*** Block opens ***

Lemma line_none l : UNTIL ∉ l → line l = None.
Proof.
  induction l as [|a l IH]; intros Hl; [done|]. apply not_elem_of_cons in Hl as [Ha Hl].
  cbn [line]. destruct (decide (a = UNTIL)); [congruence|]. by rewrite IH.
Qed.

(** A part of a line that is cut before its end has no end in it. *)
Lemma cut_line b inbox l n :
  b ++ inbox = l ++ [UNTIL] → n < length inbox → UNTIL ∉ l → UNTIL ∉ b ++ take n inbox.
Proof.
  intros E Hn Hl Hin. apply Hl.
  assert (Hp : b ++ take n inbox `prefix_of` l); [|by destruct Hp as [r ->]; set_solver].
  exists (take (length l - length (b ++ take n inbox)) (drop n inbox)).
  assert (Hlen : length b + length inbox = length l + 1)
    by (rewrite <- length_app, E, length_app; done).
  rewrite <- (take_app_length l [UNTIL]) at 1. rewrite <- E.
  rewrite <- (take_drop n inbox) at 1. rewrite (assoc_L (++)).
  rewrite take_app_ge by (rewrite length_app, length_take; lia). done.
Qed.

Lemma string_line l : string_of_list_ascii (list_ascii_of_string l) = l.
Proof. apply string_of_list_ascii_of_string. Qed.

Lemma string_bytes s : length (list_ascii_of_string s) = String.length s.
Proof. induction s as [|a s IH]; [done|]. cbn. by rewrite IH. Qed.

End Lines.

(** ** Clients that wait for their answers *)

Section LineClient.
Context {F S : Type}.
Variable m_handler : string → string → S → outcome F (string * S).

(** What a client has asked, and which of its lines the handler was given. *)
Record client : Type := mkClient { asked : list string; served : list string }.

*** Block closes ***

### Task to complete
Please repeat word for word the lines above that run from the beginning through the line containing "intros E Hn Hl Hin. apply Hl.", keeping both the first and that last line.

### Result of the task
Lemma line_none l : UNTIL ∉ l → line l = None.
Proof.
  induction l as [|a l IH]; intros Hl; [done|]. apply not_elem_of_cons in Hl as [Ha Hl].
  cbn [line]. destruct (decide (a = UNTIL)); [congruence|]. by rewrite IH.
Qed.

(** A part of a line that is cut before its end has no end in it. *)
Lemma cut_line b inbox l n :
  b ++ inbox = l ++ [UNTIL] → n < length inbox → UNTIL ∉ l → UNTIL ∉ b ++ take n inbox.
Proof.
  intros E Hn Hl Hin. apply Hl.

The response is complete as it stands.